Some question why bother, if they won't stand still and it ends in tears. But besides cosmetic reasons to brush hair, there are practical reasons too. It loosens any dirt that may be lurking, it's good to get their natural oils working to the ends of the hair and its good practise for that special day coming up (a wedding or family photo event!) when you need them tidy.
Here are a few tips:-
Styles: keep long hair up in plaits or pony tails to avoid knots and hair twiddling (which makes it unbearably tangled).
Tools: use a natural bristle hair brush and be gentle! Deal with a little at a time and take it slowly. You don't have to untangle the whole head in one go, so take it bit by bit and work through the whole head gradually.

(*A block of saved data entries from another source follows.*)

(* ===== verification/Main.v ===== *)
(** * The program: main.go

    main reads the command line, starts the driver, serves docker's requests, and on
    SIGTERM lets the resource manager finish what is queued before it ends. *)
From S2P Require Import Prelude GoStrings GoFormat GoMonad World Scenario Utils OvsDb OvsPort Types Config Iptables Faucet Docker OvsBridge Driver Handlers Json Manager Web Registry Startup GoFlag.

(** ** Flags *)

(** The flags with their defaults, in the order of their definition. *)
Definition defined_flags : list (string * fvalue) :=
  [("trace", FBool false); ("debug", FBool false);
   ("faucetconfrpc_client", FString "faucetconfrpc"); ("faucetconfrpc_addr", FString "localhost");
   ("faucetconfrpc_port", FInt 59999); ("faucetconfrpc_keydir", FString "/faucetconfrpc");
   ("faucetconfrpc_connretries", FInt 5); ("stacking_interfaces", FString "");
   ("stack_priority1", FString ""); ("stack_mirror_interface", FString "");
   ("default_ofcontrollers", FString ""); ("mirror_bridge_in", FString "");
   ("mirror_bridge_out", FString ""); ("status_port", FInt 9401);
   ("status_auth_ips", FString "127.0.0.0/8,::1/128")].

Definition formal : gmap string fvalue := list_to_map defined_flags.

(** The variables that the flags are read into. *)
Definition get_bool (m : gmap string fvalue) (name : string) : bool :=
  match m !! name with Some (FBool b) => b | _ => false end.
Definition get_int (m : gmap string fvalue) (name : string) : Z :=
  match m !! name with Some (FInt n) => n | _ => 0%Z end.
Definition get_string (m : gmap string fvalue) (name : string) : string :=
  match m !! name with Some (FString s) => s | _ => "" end.

Inductive level := InfoLevel | DebugLevel | TraceLevel.

Definition log_level (m : gmap string fvalue) : level :=
  if get_bool m "trace" then TraceLevel
  else if get_bool m "debug" then DebugLevel
  else InfoLevel.

(** The arguments of NewDriver. *)
Definition NewDriver_args (m : gmap string fvalue) : Flags := {|
  flagFaucetconfrpcClientName := get_string m "faucetconfrpc_client";
  flagFaucetconfrpcServerName := get_string m "faucetconfrpc_addr";
  flagFaucetconfrpcServerPort := get_int m "faucetconfrpc_port";
  flagFaucetconfrpcKeydir := get_string m "faucetconfrpc_keydir";
  flagFaucetconfrpcConnRetries := get_int m "faucetconfrpc_connretries";
  flagStackPriority1 := get_string m "stack_priority1";
  flagStackingInterfaces := get_string m "stacking_interfaces";
  flagStackMirrorInterface := get_string m "stack_mirror_interface";
  flagDefaultControllers := get_string m "default_ofcontrollers";
  flagMirrorBridgeIn := get_string m "mirror_bridge_in";
  flagMirrorBridgeOut := get_string m "mirror_bridge_out";
  flagStatusServerPort := get_int m "status_port";
  flagStatusAuthIPs := get_string m "status_auth_ips";
|}.

(** ** The process *)

(** The process has ended with a status, or goes on. *)
Inductive ending := Exited (status : Z) | Running.

Section main.
Context `{E : Env}.

(** main up to the start of the resource manager in NewDriver; what NewDriver does beside the
    manager is [startup_step]. *)
Definition main_start (args : list string) : D ending :=
  match Parse formal args with
  | Some (inr (m, _)) => NewDriver (NewDriver_args m);; ret Running
  | Some (inl status) => ret (Exited status)
  | None => block
  end.

(** The goroutine that serves docker's requests: it is not meant to return. *)
Definition main_serve : IO ending :=
  ext (CServeUnix DriverName);;
  ret (Exited 1).

(** resourceManager, for at most the given number of turns: whether it returned. *)
Fixpoint resourceManager (turns : nat) : D bool :=
  match turns with
  | O => ret false
  | S turns' =>
      quit ← manager_turn;
      if (quit : bool) then ret true else resourceManager turns'
  end.

(** main from the signal on: Quit waits for the manager, which takes its turns. *)
Definition main_signal (turns : nat) : D ending :=
  Quit_send;;
  finished ← resourceManager turns;
  if (finished : bool) then ret (Exited 0) else block.
End main.

(** ** The command line *)

Definition int64 (n : Z) : Prop := (- 2 ^ 63 ≤ n < 2 ^ 63)%Z.

(** The settings of the driver, one flag for each. *)
Definition flag_values (f : Flags) : list (string * fvalue) :=
  [("faucetconfrpc_client", FString (flagFaucetconfrpcClientName f));
   ("faucetconfrpc_addr", FString (flagFaucetconfrpcServerName f));
   ("faucetconfrpc_port", FInt (flagFaucetconfrpcServerPort f));
   ("faucetconfrpc_keydir", FString (flagFaucetconfrpcKeydir f));
   ("faucetconfrpc_connretries", FInt (flagFaucetconfrpcConnRetries f));
   ("stack_priority1", FString (flagStackPriority1 f));
   ("stacking_interfaces", FString (flagStackingInterfaces f));
   ("stack_mirror_interface", FString (flagStackMirrorInterface f));
   ("default_ofcontrollers", FString (flagDefaultControllers f));
   ("mirror_bridge_in", FString (flagMirrorBridgeIn f));
   ("mirror_bridge_out", FString (flagMirrorBridgeOut f));
   ("status_port", FInt (flagStatusServerPort f));
   ("status_auth_ips", FString (flagStatusAuthIPs f))].

Lemma fits_flag_values f :
  int64 (flagFaucetconfrpcServerPort f) → int64 (flagFaucetconfrpcConnRetries f) →
  int64 (flagStatusServerPort f) → Forall (fits formal) (flag_values f).
Proof.
  intros H1 H2 H3. unfold flag_values.
  repeat (apply Forall_cons_2; [split; [done|eexists; split; [vm_compute; reflexivity|]];
    first [done | by apply bool_decide_eq_true]|]).
  constructor.
Qed.

Section command_line.
Context `{E : Env}.

(** C21: Every configuration of the driver can be given on the command line.  Written out as
    flags, one for each setting, in front of any arguments that are no flags, it reaches
    NewDriver exactly as it was written, whatever characters its texts have. *)
Theorem main_command_line f rest s :
  int64 (flagFaucetconfrpcServerPort f) → int64 (flagFaucetconfrpcConnRetries f) →
  int64 (flagStatusServerPort f) → no_flag rest = true →
  main_start (map flag_text (flag_values f) ++ rest) s = (NewDriver f;; ret Running) s.
Proof.
  intros H1 H2 H3 Hr. unfold main_start.
  rewrite (Parse_settings _ _ _ (inr (settle formal (flag_values f), rest))).
  - replace (NewDriver_args (settle formal (flag_values f))) with f; [done|].
    destruct f. vm_compute. reflexivity.
  - by apply fits_flag_values.
  - cbn [parse_flags]. by rewrite parseOne_no_flag.
Qed.

(** An argument [-name=text] that names no flag, or whose text is no value of its flag. *)
Definition bad_argument (arg : string) : Prop :=
  ∃ name text, arg = "-" +:+ name +:+ "=" +:+ text ∧ flag_name name = true ∧
    match formal !! name with
    | None => name ≠ "help" ∧ name ≠ "h"
    | Some v => fvalue_Set v text = None
    end.

(** C22: A bad argument ends the program before it does anything.  After any settings, an
    argument that names no flag or does not fit its flag makes the process exit with status 2:
    no directory is made and neither docker, Faucet nor Open vSwitch is asked anything. *)
Theorem main_refuses l arg rest s :
  Forall (fits formal) l → bad_argument arg →
  main_start (map flag_text l ++ arg :: rest) s = (Ret (Exited 2), s).
Proof.
  intros HF (name & text & -> & Hn & Hbad). unfold main_start.
  rewrite (Parse_settings _ _ _ (inl 2%Z)); [done|done|].
  cbn [parse_flags]. rewrite parseOne_flag by done. unfold set_flag.
  pose proof (settle_kind formal l name HF) as Hk.
  destruct (settle formal l !! name) as [v'|], (formal !! name) as [v|]; try done.
  - rewrite Hk. cbn. rewrite Hk, Hbad. by destruct (IsBoolFlag v').
  - by rewrite decide_False by tauto.
Qed.
End command_line.

(** ** The end *)

Section quit.
Context `{E : Env}.

(** Messages of docker's ordinary life, and those that are waited for. *)
Definition ordinary (op : DovesnapOp) : bool :=
  match operation_of (op_Operation op) with
  | OCreate | OJoin | OLeave | OReservePort | OGetNetwork | OUnknown => true
  | _ => false
  end.
Definition waited (op : DovesnapOp) : bool :=
  match operation_of (op_Operation op) with OLeave | OGetNetwork => true | _ => false end.

(** A queue that can be worked off: its creations are counted in the wait group, and every
    message that is waited for has a channel of its own with room for the answer. *)
Record served (l : list DovesnapOp) (s : state) : Prop := {
  served_ordinary : Forall (λ op, ordinary op = true) l;
  served_counted :
    (Z.of_nat (length (filter (λ op, operation_of (op_Operation op) = OCreate) l)) ≤ st_wg s)%Z;
  served_room : Forall (λ op, waited op = true → answerable op s) l;
  served_apart : NoDup (omap awaits l);
}.

Lemma served_ready op l s : served (op :: l) s → ready op s.
Proof.
  intros [Ho Hc Hr _]. apply Forall_inv in Ho, Hr. unfold ready, ordinary, waited in *.
  rewrite filter_cons in Hc. destruct (operation_of (op_Operation op)) eqn:Eop; try done; auto.
  rewrite decide_True in Hc by done. cbn [length] in Hc. lia.
Qed.

(** A message's turn leaves the rest of the queue as it was for the messages behind it. *)
Lemma served_spends op l s s' : served (op :: l) s → spends op s s' → served l s'.
Proof.
  intros [Ho Hc Hr Ha] (Hw & _ & Hrep). apply Forall_cons in Ho as [_ Ho], Hr as [_ Hr]. split; [done| | |].
  - rewrite Hw. rewrite filter_cons in Hc. case_decide; cbn [length] in Hc; lia.
  - apply Forall_forall. intros op' Hin Hop. rewrite Forall_forall in Hr.
    destruct (Hr op' Hin Hop) as (c & buf & Hc' & Hb & Hl). exists c, buf. split_and!; [done| |done].
    rewrite Hrep; [done|]. intros Heq. cbn [omap list_omap] in Ha. rewrite Heq in Ha.
    apply NoDup_cons in Ha as [Ha _]. apply Ha, list_elem_of_omap. exists op'. split; [done|].
    revert Hop. unfold awaits, waited. destruct (operation_of (op_Operation op')); try done.
  - cbn [omap list_omap] in Ha. destruct (awaits op); [by apply NoDup_cons in Ha as [_ Ha]|done].
Qed.

Lemma ordinary_not_quit op :
  ordinary op = true → bool_decide (operation_of (op_Operation op) = OQuit) = false.
Proof. unfold ordinary. by destruct (operation_of _). Qed.

(** The manager works off its queue and returns at the quit message. *)
Lemma resourceManager_drains l quit s :
  operation_of (op_Operation quit) = OQuit → st_ops s = l ++ [quit] → served l s →
  ∃ s', resourceManager (S (length l)) s = (Ret true, s') ∧ st_ops s' = [].
Proof.
  intros Hquit. revert s. induction l as [|op l IH]; intros s Hs Hl.
  - exists (set_ops [] s). split; [|done]. cbn [resourceManager length]. unfold manager_turn.
    erewrite bind_Ret; cycle 1.
    { erewrite bind_Ret by reflexivity. rewrite Hs. cbn [app]. erewrite bind_Ret by reflexivity.
      unfold handle_op. rewrite Hquit. reflexivity. }
    reflexivity.
  - assert (served (op :: l) (set_ops (l ++ [quit]) s)) as Hl' by by destruct Hl.
    destruct (handle_op_ready op _ (served_ready _ _ _ Hl')) as (s1 & Hrun & Hsp).
    rewrite ordinary_not_quit in Hrun by (destruct Hl as [Ho _ _ _]; by apply Forall_inv in Ho).
    destruct (IH s1) as (s' & Hs' & Hq); [by destruct Hsp as (_ & -> & _)|by eapply served_spends|].
    exists s'. split; [|done]. change (resourceManager (S (length (op :: l)))) with
      (quit ← manager_turn; if (quit : bool) then ret true else resourceManager (S (length l))).
    erewrite bind_Ret; cycle 1.
    { unfold manager_turn. erewrite bind_Ret by reflexivity. rewrite Hs. cbn [app].
      erewrite bind_Ret by reflexivity. exact Hrun. }
    exact Hs'.
Qed.

(** C12: A signal ends the program in order.  On SIGTERM, with room in the queue for one more
    message and a queue that can be worked off, the manager handles every message that was
    queued before the signal, whatever the outside answers, and then the process exits with
    status 0, with nothing left in the queue. *)
Theorem main_signal_exits s :
  (length (st_ops s) < chanSize)%nat → served (st_ops s) s →
  ∃ s', main_signal (S (length (st_ops s))) s = (Ret (Exited 0), s') ∧ st_ops s' = [].
Proof.
  intros Hroom Hl. set (quit := mkOp "quit" "" "" [] None).
  set (s1 := set_ops (st_ops s ++ [quit]) s).
  destruct (resourceManager_drains (st_ops s) quit s1) as (s' & Hrun & Hq); [done|done|by destruct Hl|].
  exists s'. split; [|done]. unfold main_signal. erewrite bind_Ret; cycle 1.
  { unfold Quit_send, send_op. erewrite bind_Ret by reflexivity.
    apply Nat.ltb_lt in Hroom. rewrite Hroom. reflexivity. }
  by erewrite bind_Ret by exact Hrun.
Qed.
End quit.

(** ** Concrete runs *)

(** Without arguments, the program starts with the defaults; the page is then for the host. *)
Example default_settings :
  NewDriver_args formal =
    mkFlags "faucetconfrpc" "localhost" 59999 "/faucetconfrpc" 5 "" "" "" "" "" "" 9401 "127.0.0.0/8,::1/128" ∧
  match parse_auth_ips (flagStatusAuthIPs (NewDriver_args formal)) with
  | Ret nets => isAuthIP (ParseIP "127.0.0.1") nets && isAuthIP (ParseIP "::1") nets &&
      negb (isAuthIP (ParseIP "10.0.0.1") nets)
  | _ => false
  end = true.
Proof. vm_compute. done. Qed.

Example command_lines :
  map (λ args, match Parse formal args with
    | Some (inl status) => inl status
    | Some (inr (m, rest)) => inr (get_int m "status_port", log_level m, rest)
    | None => inl (-1)%Z
    end)
    [["-status_port"; "80"; "--debug"]; ["--trace=false"; "-debug=true"; "x"; "-h"]; ["-h"];
     ["--status_port=0x50"; "--"; "-debug"]; ["-status_port"]; ["-status_port=http"]; ["-nosuch"]; ["-=1"]] =
  [inr (80%Z, DebugLevel, []); inr (9401%Z, DebugLevel, ["x"; "-h"]); inl 0%Z;
   inr (80%Z, InfoLevel, ["-debug"]); inl 2%Z; inl 2%Z; inl 2%Z; inl 2%Z].
Proof. vm_compute. reflexivity. Qed.

Lemma main_command_line_witness :
  main_start (E := one_to_restore)
    (map flag_text (flag_values (plain_flags "sw1:7" "10.0.0.0/8")) ++ ["x"]) (start plain_driver) =
  (NewDriver (E := one_to_restore) (plain_flags "sw1:7" "10.0.0.0/8");; ret Running) (start plain_driver).
Proof.
  apply (main_command_line (E := one_to_restore) (plain_flags "sw1:7" "10.0.0.0/8") ["x"]);
    [unfold int64; cbn; lia..|reflexivity].
Defined.

Lemma main_refuses_witness :
  main_start (E := one_to_restore) ["-status_port=80"; "-status_prot=81"] (start plain_driver) =
  (Ret (Exited 2), start plain_driver).
Proof.
  apply (main_refuses (E := one_to_restore) [("status_port", FInt 80)] "-status_prot=81" []).
  - constructor; [|constructor]. split; [reflexivity|]. exists (FInt 9401).
    split; [vm_compute; reflexivity|vm_compute; reflexivity].
  - exists "status_prot", "81". split; [reflexivity|]. split; [reflexivity|]. vm_compute. done.
Defined.

(** A join and a leave are queued when the signal comes. *)
Definition busy : state :=
  set_ops [Lab.join_op; Lab.leave_op] (set_replies {[0%nat := []]} Lab.reserved).

Lemma main_signal_exits_witness :
  ∃ s', main_signal (E := Lab.env) 3 busy = (Ret (Exited 0), s') ∧ st_ops s' = [].
Proof.
  apply (main_signal_exits (E := Lab.env) busy).
  - vm_compute. lia.
  - split.
    + repeat constructor.
    + vm_compute. discriminate.
    + constructor; [discriminate|]. constructor; [|constructor]. intros _. exists 0%nat, [].
      split; [reflexivity|]. split; [reflexivity|]. vm_compute. lia.
    + vm_compute. apply NoDup_singleton.
Defined.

Lice: don't share brushes to reduce the chance of getting lice, which are a pain to deal with! Make it easy on yourself by getting each child their own brush and wash it in warm soapy water frequently.

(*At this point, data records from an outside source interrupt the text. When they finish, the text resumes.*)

Lemma finalSections_traversal (pdf : Document) :
  finalSections pdf =
  match traversal pdf with
  | [] => (pageSections (numPages pdf), PAGES)
  | _ :: _ =>
      (clampPages (numPages pdf) (sortByPage (dedupe (traversal pdf))), TOC)
  end.
Proof.
  unfold finalSections.
  pose proof (tocSections_empty pdf) as He.
  rewrite tocSections_traversal in *.
  destruct (traversal pdf) as [|s l] eqn:Et; [reflexivity|].
  destruct (sortByPage (dedupe (s :: l))) as [|y m] eqn:Es; [|reflexivity].
  destruct He as [He _]. discriminate (He eq_refl).
Qed.

(** X5. The final sections are the traversal sections deduplicated by
    title, stably sorted by start page and clamped to the page count, in
    mode [TOC]; when the traversal pushed nothing they are the page
    sections, in mode [PAGES]. The spreading of estimated pages never
    takes part. *)
Theorem X5_final_sections_sorted_dedup (pdf : Document) :
  finalSections pdf =
  match traversal pdf with
  | [] => (pageSections (numPages pdf), PAGES)
  | _ :: _ =>
      (clampPages (numPages pdf) (sortByPage (dedupe (traversal pdf))), TOC)
  end.
Proof. apply finalSections_traversal. Qed.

Play hairdressers: making it fun does take the pain out of brushing their hair. Set up a stool and a few hair clips etc and role play going to a hairdressers. Add a mirror too as kids love staring at themselves.
Decorations: go shopping together for some new clips and ribbons. Keep them somewhere special and make a big fuss of how beautiful she looks when her hair is done.
Yeugh - nits and lice are unpleasant, but don't panic if your children develop an infestation! Lice spread easily between children playing in groups so unfortunately, infestations aren't uncommon. Nits are the eggs that hatch into lice. The first you may hear is by note from your nursery that lice are going round, or of course you may notice your children scratching their heads as they sooth bites from lice. Lice don't fly or jump but they crawl quickly making them difficult to spot. Use a fine comb to see if your child is suffering from nits - a fine comb will help to pull them out and help you to confirm an infestation.
You can buy lice shampoos to treat the critters at any pharmacy. Lice lay eggs which hatch in 7 - 10 days, and then in a further 7 - 10 days, the young lice grow into adults and will start laying their own eggs. To remove them with shampoo, you will need to apply once at the first sign of infestation, and then once more around 7 days later when any existing eggs have hatched - shampoo doesn't treat nits (the eggs), only the lice. Further applications may be required either because the treatment didn't work, or your child may become reinfected from their nursery groups.
You should also wash any items that your child's head has had contact with since the infestation. Wash their bedding to remove lice from that, and wash anything else that their head may have come into contact with in the run up to the infestation.
The whole idea of nits and lice is pretty unpleasant, but it's a fact of growing up, so be aware that your child may get infected, keep a lookout for early signs, and don't panic if your child gets infected. Millions of other children are in the same situation and there are no long term effects.